_Assigned task_. Determine how many of the lines below hold the word "replace". Give the number and nothing else.

_Task data_.

(** C5: ['12345665432'] in [dwim] mode throws; with the check placeholder
    (['12345665432?'], 12 characters) it renders a 107 x 60 UPC-A whose
    header, centre and trailer guards are lines from row 0 to row 56 at
    columns 6, 8, 52, 54, 98 and 100. *)
Theorem makeBarcode_dwim_upcA_example :
  makeBarcode "dwim" (str "12345665432") false = Throw "Invalid format / digits"
  /\ exists b, makeBarcode "dwim" (str "12345665432?") false = Ok b
       /\ bm_width b = 107 /\ bm_height b = 60
       /\ firstn 6 (bm_ops b) = upcAFullGuards.
Proof.
  split; [reflexivity|].
  eexists. split; [reflexivity|]. split; [reflexivity|]. split; reflexivity.
Qed.

(** ** Proofs: the C bitmap *)

Lemma bitmapSet_out_of_bounds (b : CBitmap.Bitmap) (x y v : Z) :
  (x < 0 \/ x >= CBitmap.width b \/ y < 0 \/ y >= CBitmap.height b) ->
  CBitmap.bitmapSet b x y v = b.
Proof.
  intro H. unfold CBitmap.bitmapSet.
  replace ((x <? 0) || (x >=? CBitmap.width b) || (y <? 0) || (y >=? CBitmap.height b))
    with true; [reflexivity|].
  symmetry. rewrite !orb_true_iff, Z.ltb_lt, Z.ltb_lt, !Z.geb_le. lia.
Qed.

(** C7: [bitmapGet] bounds-checks the byte column only: on a 1 x 1 bitmap
    whose freshly [malloc]ed byte holds [0xff], the pixel at [x = 1] (outside
    the width) reads 1. *)
Theorem bitmapGet_reads_padding_bit :
  CBitmap.width (CBitmap.makeBitmap (fun _ => 255) 1 1) = 1
  /\ CBitmap.bitmapGet (CBitmap.makeBitmap (fun _ => 255) 1 1) 1 0 = 1.
Proof. split; reflexivity. Qed.

(** C9: [makeBitmap] accepts a negative width and returns a bitmap. *)
Lemma makeBitmap_negative_width_accepted :
  CBitmap.width (CBitmap.makeBitmap (fun _ => 0) (-1) 1) = -1
  /\ CBitmap.height (CBitmap.makeBitmap (fun _ => 0) (-1) 1) = 1.
Proof. split; reflexivity. Qed.

Lemma quot_widthBytes_nonpos (w : Z) : w < 0 -> Z.quot (w + 7) 8 <= 0.
Proof.
  intro H. destruct (Z_le_gt_dec 0 (w + 7)) as [H0|H0].
  - rewrite Z.quot_small by lia. lia.
  - replace (w + 7) with (- (- (w + 7))) by lia. rewrite Z.quot_opp_l by lia.
    pose proof (Z.quot_pos (- (w + 7)) 8) as P. lia.
Qed.

(** C9: [makeBitmap] has no dimension check and no error: for every [int]
    width with [width + 7] not overflowing ([INT_MIN <= w <= INT_MAX - 7])
    it returns a bitmap of exactly the requested width and height, row
    stride [(width + 7) / 8]; when a dimension is negative every read is 0. *)
Theorem makeBitmap_no_dimension_check (heap : Z -> Z) (w h : Z)
  (Hw : - 2 ^ 31 <= w <= 2 ^ 31 - 1 - 7) :
  CBitmap.width (CBitmap.makeBitmap heap w h) = w
  /\ CBitmap.height (CBitmap.makeBitmap heap w h) = h
  /\ CBitmap.widthBytes (CBitmap.makeBitmap heap w h) = Z.quot (w + 7) 8
  /\ ((w < 0 \/ h < 0) ->
      forall x y, CBitmap.bitmapGet (CBitmap.makeBitmap heap w h) x y = 0).
Proof.
  split; [reflexivity|]. split; [reflexivity|]. split; [reflexivity|].
  intros Hneg x y. unfold CBitmap.bitmapGet.
  assert (Hz : forall xb, CBitmap.bitmapGetByte (CBitmap.makeBitmap heap w h) xb y = 0).
  { intro xb. unfold CBitmap.bitmapGetByte.
    cbn [CBitmap.makeBitmap CBitmap.widthBytes CBitmap.height].
    replace ((xb <? 0) || (xb >=? Z.quot (w + 7) 8) || (y <? 0) || (y >=? h))
      with true; [reflexivity|].
    symmetry. rewrite !orb_true_iff, Z.ltb_lt, Z.ltb_lt, !Z.geb_le.
    destruct Hneg as [Hn|Hh].
    - pose proof (quot_widthBytes_nonpos w Hn). lia.
    - lia. }
  rewrite Hz, Z.land_0_l. apply Z.shiftr_0_l.
Qed.

Lemma makeBitmap_no_dimension_check_witness :
  - 2 ^ 31 <= -9 <= 2 ^ 31 - 1 - 7
  /\ CBitmap.widthBytes (CBitmap.makeBitmap (fun _ => 255) (-9) 3) = Z.quot (-9 + 7) 8
  /\ CBitmap.bitmapGet (CBitmap.makeBitmap (fun _ => 255) (-9) 3) 0 0 = 0.
Proof.
  assert (Hw : - 2 ^ 31 <= -9 <= 2 ^ 31 - 1 - 7) by lia.
  destruct (makeBitmap_no_dimension_check (fun _ => 255) (-9) 3 Hw) as [_ [_ [E R]]].
  split; [exact Hw|]. split; [exact E|].
  apply R. left. lia.
Defined.

(** ** Proofs: title composition *)

(** Width of the code part (main code, plus gap and supplement if any). *)
Definition codeWidthOf (main : bitmap) (sup : option bitmap) : Z :=
  match sup with
  | Some s => bm_width main + MAIN_TO_SUPPLEMENT_SPACE + bm_width s
  | None => bm_width main
  end.

Lemma centered_offset (W w : Z) :
  w <= W ->
  0 <= Z.quot (W - w) 2 /\ Z.quot (W - w) 2 + w <= W
  /\ 0 <= (W - (Z.quot (W - w) 2 + w)) - Z.quot (W - w) 2 <= 1.
Proof.
  intro H.
  pose proof (Z.quot_rem' (W - w) 2) as E.
  pose proof (Z.rem_bound_pos (W - w) 2 ltac:(lia) ltac:(lia)) as R.
  lia.
Qed.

_Completed task_. 3